**Records supplied**.
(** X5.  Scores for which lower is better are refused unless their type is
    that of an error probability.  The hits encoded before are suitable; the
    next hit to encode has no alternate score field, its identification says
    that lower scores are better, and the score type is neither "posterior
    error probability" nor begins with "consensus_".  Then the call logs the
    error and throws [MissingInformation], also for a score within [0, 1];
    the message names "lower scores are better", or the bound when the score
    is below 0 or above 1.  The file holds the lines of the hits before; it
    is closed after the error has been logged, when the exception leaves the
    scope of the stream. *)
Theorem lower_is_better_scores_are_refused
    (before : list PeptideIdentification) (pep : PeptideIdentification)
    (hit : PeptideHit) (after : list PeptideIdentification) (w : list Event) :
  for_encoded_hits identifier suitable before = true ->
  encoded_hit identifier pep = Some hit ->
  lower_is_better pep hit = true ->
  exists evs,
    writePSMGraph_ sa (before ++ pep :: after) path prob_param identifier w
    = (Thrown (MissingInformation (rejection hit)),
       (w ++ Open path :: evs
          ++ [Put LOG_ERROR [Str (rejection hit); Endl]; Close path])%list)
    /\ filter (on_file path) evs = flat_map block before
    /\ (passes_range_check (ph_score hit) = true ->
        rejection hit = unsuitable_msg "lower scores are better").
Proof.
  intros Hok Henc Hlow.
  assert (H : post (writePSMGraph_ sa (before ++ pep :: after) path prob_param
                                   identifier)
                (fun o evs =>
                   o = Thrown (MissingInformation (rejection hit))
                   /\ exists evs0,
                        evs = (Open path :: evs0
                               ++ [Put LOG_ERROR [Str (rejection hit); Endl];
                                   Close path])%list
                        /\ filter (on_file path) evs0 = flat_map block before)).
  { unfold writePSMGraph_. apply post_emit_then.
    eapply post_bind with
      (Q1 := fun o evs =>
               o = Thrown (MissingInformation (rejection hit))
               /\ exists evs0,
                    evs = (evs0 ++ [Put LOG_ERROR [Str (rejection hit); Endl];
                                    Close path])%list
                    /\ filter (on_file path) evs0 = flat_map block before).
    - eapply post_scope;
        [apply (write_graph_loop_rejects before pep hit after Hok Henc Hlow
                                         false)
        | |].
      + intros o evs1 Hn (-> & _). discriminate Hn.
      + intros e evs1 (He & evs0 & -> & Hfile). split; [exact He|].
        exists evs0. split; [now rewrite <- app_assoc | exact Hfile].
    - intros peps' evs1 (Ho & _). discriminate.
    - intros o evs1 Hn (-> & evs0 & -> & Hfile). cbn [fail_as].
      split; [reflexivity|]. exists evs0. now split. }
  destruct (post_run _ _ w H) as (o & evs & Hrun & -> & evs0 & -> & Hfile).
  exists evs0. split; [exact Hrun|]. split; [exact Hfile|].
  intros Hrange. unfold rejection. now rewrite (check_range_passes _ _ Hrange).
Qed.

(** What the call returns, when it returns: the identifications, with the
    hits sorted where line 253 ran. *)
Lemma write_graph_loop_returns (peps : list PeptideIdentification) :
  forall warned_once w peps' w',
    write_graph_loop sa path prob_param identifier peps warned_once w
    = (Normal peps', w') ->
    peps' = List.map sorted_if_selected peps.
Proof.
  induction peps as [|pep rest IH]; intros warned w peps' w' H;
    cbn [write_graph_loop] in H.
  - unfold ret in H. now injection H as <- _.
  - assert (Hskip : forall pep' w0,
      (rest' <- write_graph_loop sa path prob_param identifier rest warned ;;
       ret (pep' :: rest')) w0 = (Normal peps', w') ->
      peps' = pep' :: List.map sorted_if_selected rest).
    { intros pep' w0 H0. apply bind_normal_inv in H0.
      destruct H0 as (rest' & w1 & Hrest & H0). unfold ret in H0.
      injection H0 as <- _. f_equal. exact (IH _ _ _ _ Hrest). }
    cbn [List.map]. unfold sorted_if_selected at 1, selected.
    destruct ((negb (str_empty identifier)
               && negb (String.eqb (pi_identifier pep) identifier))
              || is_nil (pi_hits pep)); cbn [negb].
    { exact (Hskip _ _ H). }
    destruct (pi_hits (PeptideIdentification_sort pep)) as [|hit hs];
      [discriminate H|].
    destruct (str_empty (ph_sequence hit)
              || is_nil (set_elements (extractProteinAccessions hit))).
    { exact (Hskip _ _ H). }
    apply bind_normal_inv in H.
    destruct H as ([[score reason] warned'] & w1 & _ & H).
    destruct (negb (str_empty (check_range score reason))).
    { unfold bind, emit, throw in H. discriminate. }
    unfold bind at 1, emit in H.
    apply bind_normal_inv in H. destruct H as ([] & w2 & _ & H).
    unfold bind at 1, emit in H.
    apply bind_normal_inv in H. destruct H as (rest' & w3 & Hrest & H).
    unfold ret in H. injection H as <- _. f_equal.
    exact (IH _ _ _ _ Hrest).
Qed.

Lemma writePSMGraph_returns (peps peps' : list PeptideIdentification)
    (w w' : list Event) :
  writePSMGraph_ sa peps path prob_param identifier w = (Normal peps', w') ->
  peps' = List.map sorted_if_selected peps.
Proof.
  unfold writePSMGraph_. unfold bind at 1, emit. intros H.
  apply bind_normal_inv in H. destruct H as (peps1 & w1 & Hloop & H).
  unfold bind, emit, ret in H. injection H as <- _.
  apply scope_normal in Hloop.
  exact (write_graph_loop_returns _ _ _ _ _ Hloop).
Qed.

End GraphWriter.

...

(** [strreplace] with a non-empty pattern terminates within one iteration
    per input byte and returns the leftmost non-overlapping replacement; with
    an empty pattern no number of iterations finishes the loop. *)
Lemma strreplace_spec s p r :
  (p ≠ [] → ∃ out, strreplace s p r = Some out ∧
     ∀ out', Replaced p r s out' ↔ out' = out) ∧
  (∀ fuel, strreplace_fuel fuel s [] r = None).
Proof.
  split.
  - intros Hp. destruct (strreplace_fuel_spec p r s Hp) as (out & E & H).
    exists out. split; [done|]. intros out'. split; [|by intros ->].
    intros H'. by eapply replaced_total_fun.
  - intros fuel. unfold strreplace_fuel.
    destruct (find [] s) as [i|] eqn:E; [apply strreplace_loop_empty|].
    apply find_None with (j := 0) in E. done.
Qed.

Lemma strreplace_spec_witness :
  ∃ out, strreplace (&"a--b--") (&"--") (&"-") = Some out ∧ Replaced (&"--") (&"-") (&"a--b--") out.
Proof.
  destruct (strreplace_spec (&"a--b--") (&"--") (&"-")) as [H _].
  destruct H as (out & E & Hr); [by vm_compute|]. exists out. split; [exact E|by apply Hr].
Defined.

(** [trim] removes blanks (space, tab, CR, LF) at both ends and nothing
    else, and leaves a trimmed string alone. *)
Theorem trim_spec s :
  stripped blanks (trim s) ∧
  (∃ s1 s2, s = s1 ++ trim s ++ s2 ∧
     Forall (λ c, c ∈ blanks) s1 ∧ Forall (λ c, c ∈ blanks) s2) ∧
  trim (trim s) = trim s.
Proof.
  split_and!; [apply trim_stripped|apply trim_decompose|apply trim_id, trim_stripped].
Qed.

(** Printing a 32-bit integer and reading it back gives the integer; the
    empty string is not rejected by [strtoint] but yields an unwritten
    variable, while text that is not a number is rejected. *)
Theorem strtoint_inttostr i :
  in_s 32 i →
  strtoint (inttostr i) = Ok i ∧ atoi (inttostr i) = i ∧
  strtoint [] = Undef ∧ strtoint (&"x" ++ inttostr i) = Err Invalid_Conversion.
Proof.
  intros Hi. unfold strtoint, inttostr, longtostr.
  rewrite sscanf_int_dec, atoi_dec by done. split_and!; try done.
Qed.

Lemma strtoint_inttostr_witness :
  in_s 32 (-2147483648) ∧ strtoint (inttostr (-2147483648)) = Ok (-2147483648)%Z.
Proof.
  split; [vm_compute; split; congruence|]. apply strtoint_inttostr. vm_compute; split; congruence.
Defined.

**Prompt**. The lines you need are those with the word "Some"; list them from the entries.

**Solution**.
  encoded_hit identifier pep = Some hit ->
  (p ≠ [] → ∃ out, strreplace s p r = Some out ∧
  ∃ out, strreplace (&"a--b--") (&"--") (&"-") = Some out ∧ Replaced (&"--") (&"-") (&"a--b--") out.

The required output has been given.